Джун суетливо подошла к выключателю и погрузила комнату во мрак.
– Теперь, – сказала она, – что ты видишь?
– Ничегошеньки, в том-то и дело.
– Это говорит твоя память, а не глаза.
– Мои глаза не умеют говорить.
– Не умничай со мной, девочка, умничай с собой. Смотри.
Я стала смотреть – и через минуту осознала, что бабушка права. Тут были разные оттенки черного; едва мой мозг принял сообщение не паниковать, он начал различать очертания, контуры, намеки на предметы. Угловой столик там, ножка стула здесь. Чем дольше я смотрела, тем больше могла разглядеть.
– Видишь? – сказала Джун, которая сейчас смутно виднелась у моей кровати. – Ты совсем как я: слишком много думаешь и слишком мало чувствуешь. Твоя мать… у нее все наоборот. Не знаю, что хуже, но точно знаю, тебе нужно выключать свои большие мозги, когда в комнате выключается свет. Больше чувствуй, Дейзи-Мэй, и судьба сочтет тебя нужной.
Она была права, моя бабушка, моя Джун, и эти летние месяцы в Эндербай-Крик, в Линкольншире, спасли меня.
Погоди.
Погоди.
Почему я сказала Джо, что не знаю эти места?

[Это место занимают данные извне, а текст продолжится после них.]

(* ===== verification/FsPath.v ===== *)
(** * Path names

    [skipelem] cuts a path into its elements; [namex] walks them through the
    directories.  The reference counts in the inode cache are balanced: the
    walk keeps one reference, to the inode it returns. *)

From S2P Require Import Prelude Block Sleeplock Bio Log CString Fs FsTx FsAlloc FsFile FsRw FsInode FsDir.

(** ** Elements of a path *)

Definition slash : Z := 47.

Fixpoint strip (l : list Z) : list Z :=
  match l with [] => [] | c :: l' => if c =? slash then strip l' else l end.

(** The characters before the next slash, and the rest. *)
Fixpoint elem (l : list Z) : list Z * list Z :=
  match l with
  | [] => ([], [])
  | c :: l' => if c =? slash then ([], l) else let '(e, r) := elem l' in (c :: e, r)
  end.

(** The elements of a path; [fuel] is its length. *)
Fixpoint path_elems (fuel : nat) (l : list Z) : list (list Z) :=
  match fuel with
  | O => []
  | S f => match strip l with [] => [] | l' => let '(e, r) := elem l' in e :: path_elems f (strip r) end
  end.

Lemma skip_slashes_ok l : forall fuel a p, cstr a p l -> (length l < fuel)%nat ->
  exists q, skip_slashes fuel a p = Ok q /\ cstr a q (strip l).
Proof.
  induction l as [|c l IH]; intros [|fuel] a p Hl Hf; simpl in Hf; try lia; cbn [skip_slashes strip].
  - rewrite (cstr_nil _ _ _ Hl) by done. by exists p.
  - pose proof Hl as (Hc & _ & Hl')%cstr_cons. rewrite Hc. cbn [rbind]. unfold slash. destruct (c =? 47); [|by exists p].
    apply IH; [done|lia].
Qed.

Lemma skip_name_ok l : forall fuel a p, cstr a p l -> (length l < fuel)%nat ->
  exists q, skip_name fuel a p = Ok q /\ cstr a q (snd (elem l)) /\ (q = p + length (fst (elem l)))%nat /\
    take (length (fst (elem l))) (drop p a) = fst (elem l).
Proof.
  induction l as [|c l IH]; intros [|fuel] a p Hl Hf; simpl in Hf; try lia; cbn [skip_name elem].
  - rewrite (cstr_nil _ _ _ Hl) by done. cbn [rbind]. exists p. simpl. rewrite take_0. split_and!; try done; lia.
  - pose proof Hl as (Hc & Hr & Hl')%cstr_cons. rewrite Hc. cbn [rbind]. replace (c =? 0) with false by blia. unfold slash.
    destruct (c =? 47) eqn:E; cbn [negb andb].
    { exists p. simpl. rewrite take_0. split_and!; try done; lia. }
    destruct (IH fuel a (S p) Hl' ltac:(lia)) as (q & Hq & Hs & He & Ht). destruct (elem l) as [e r]. simpl in *.
    exists q. split_and!; try done; [lia|]. unfold rd in Hc. destruct (a !! p) as [v|] eqn:Ev; simplify_eq.
    rewrite (drop_S _ _ _ Ev). simpl. by rewrite Ht.
Qed.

Парк аттракционов, я его помнила; но не Джун. И не летние каникулы. И она была не права насчет тьмы, потому что тьма, в которую я таращусь сейчас, прямо сию минуту, не «открывается» мне. А вовсе, млять, наоборот.

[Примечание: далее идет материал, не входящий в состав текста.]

(* ===== verification/VmPt.v ===== *)
(** * Address spaces

    [aspace pg pgdir tabs pm]: in the memory [pg], the page directory [pgdir]
    has the page tables [tabs] (by directory index) and maps exactly the
    virtual pages of [pm], each to its page table entry.  The entries below
    [KERNBASE] are user memory and own the pages they map.  The lemmas say what
    the routines that work on one entry do to it. *)

From S2P Require Import Prelude Spinlock Mmu Kalloc Block Fs Vm.

Definition NPAGES : Z := 2 ^ 20.
Definition UPAGES : Z := 2 ^ 19.

(** ** Words of page table entries *)

Lemma PTE_ADDR_eq e : PTE_ADDR e = e / PGSIZE * PGSIZE.
Proof. apply (land_lnot_ones e 12). lia. Qed.

Lemma PTE_FLAGS_eq e : PTE_FLAGS e = e mod PGSIZE.
Proof. unfold PTE_FLAGS. change 0xFFF with (Z.ones 12). by rewrite Z.land_ones. Qed.

Lemma bits_above f n : 0 <= f < PGSIZE -> 12 <= n -> Z.testbit f n = false.
Proof.
  intros Hf Hn. destruct (decide (f = 0)) as [-> |Hne]; [apply Z.bits_0|]. apply Z.bits_above_log2; [lia|].
  assert (Z.log2 f < 12) by (apply Z.log2_lt_pow2; [lia|apply Hf]). lia.
Qed.

Lemma lor_range f g : 0 <= f < PGSIZE -> 0 <= g < PGSIZE -> 0 <= Z.lor f g < PGSIZE.
Proof.
  intros Hf Hg. replace (Z.lor f g) with (Z.lor f g mod 2 ^ 12); [apply Z.mod_pos_bound; lia|].
  apply Z.bits_inj'. intros n Hn. destruct (decide (n < 12)); [by rewrite Z.mod_pow2_bits_low|].
  by rewrite Z.mod_pow2_bits_high, Z.lor_spec, !bits_above by (done || lia).
Qed.

Lemma lor_pages q f : 0 <= f < PGSIZE -> Z.lor (q * PGSIZE) f = q * PGSIZE + f.
Proof.
  intros Hf. assert (Hz : Z.land (q * PGSIZE) f = 0).
  { apply Z.bits_inj'. intros n Hn. rewrite Z.land_spec, Z.bits_0. change (q * PGSIZE) with (q * 2 ^ 12).
    destruct (decide (n < 12)) as [Hlt|Hge]; [by rewrite Z.mul_pow2_bits_low|].
    rewrite (bits_above f) by (done || lia). apply andb_false_r. }
  by rewrite Z.add_nocarry_lxor, Z.lxor_lor.
Qed.

Lemma lor_flags pa f g : pa mod PGSIZE = 0 -> 0 <= f < PGSIZE -> 0 <= g < PGSIZE -> Z.lor (Z.lor pa f) g = pa + Z.lor f g.
Proof.
  intros Hp Hf Hg. rewrite <- Z.lor_assoc. pose proof (lor_range f g Hf Hg).
  replace pa with (pa / PGSIZE * PGSIZE) at 1 by mmu_mod. rewrite lor_pages by done. mmu_mod.
Qed.

(** The entry made of the address of a page and permissions. *)
Definition mkpte (pa perm : Z) : Z := Z.lor (Z.lor pa perm) PTE_P.

Definition present (e : Z) : Prop := Z.land e PTE_P <> 0.

Definition kva (e : Z) : Z := PTE_ADDR e + KERNBASE.

Lemma present_odd e : present e <-> Z.odd e = true.
Proof.
  unfold present, PTE_P. change 1 with (Z.ones 1). rewrite Z.land_ones by lia. change (2 ^ 1) with 2. rewrite Zmod_odd.
  by destruct (Z.odd e).
Qed.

– Что происходит? – говорю я темноте, не ожидая ответа. – Где я? Почему я только сейчас вспомнила свое прошлое?
«Потому что ты слишком много думаешь, – объясняет мне бабушкин голос из гробового сумрака, – и недостаточно чувствуешь».
Я знаю, это не может быть она, но все равно произношу: «Бабушка?»
– Джун. Ты же знаешь, милая, я люблю, когда меня зовут Джун.
Я спрашиваю, что не так с ее голосом, зная, что мой набряк страхом.
Мои глаза лихорадочно обыскивают тьму, пока из черноты не проявляются контуры.
Тело, нечто, двигается, шаркает, сопит, напялило мою бабушку Джун, как шаль.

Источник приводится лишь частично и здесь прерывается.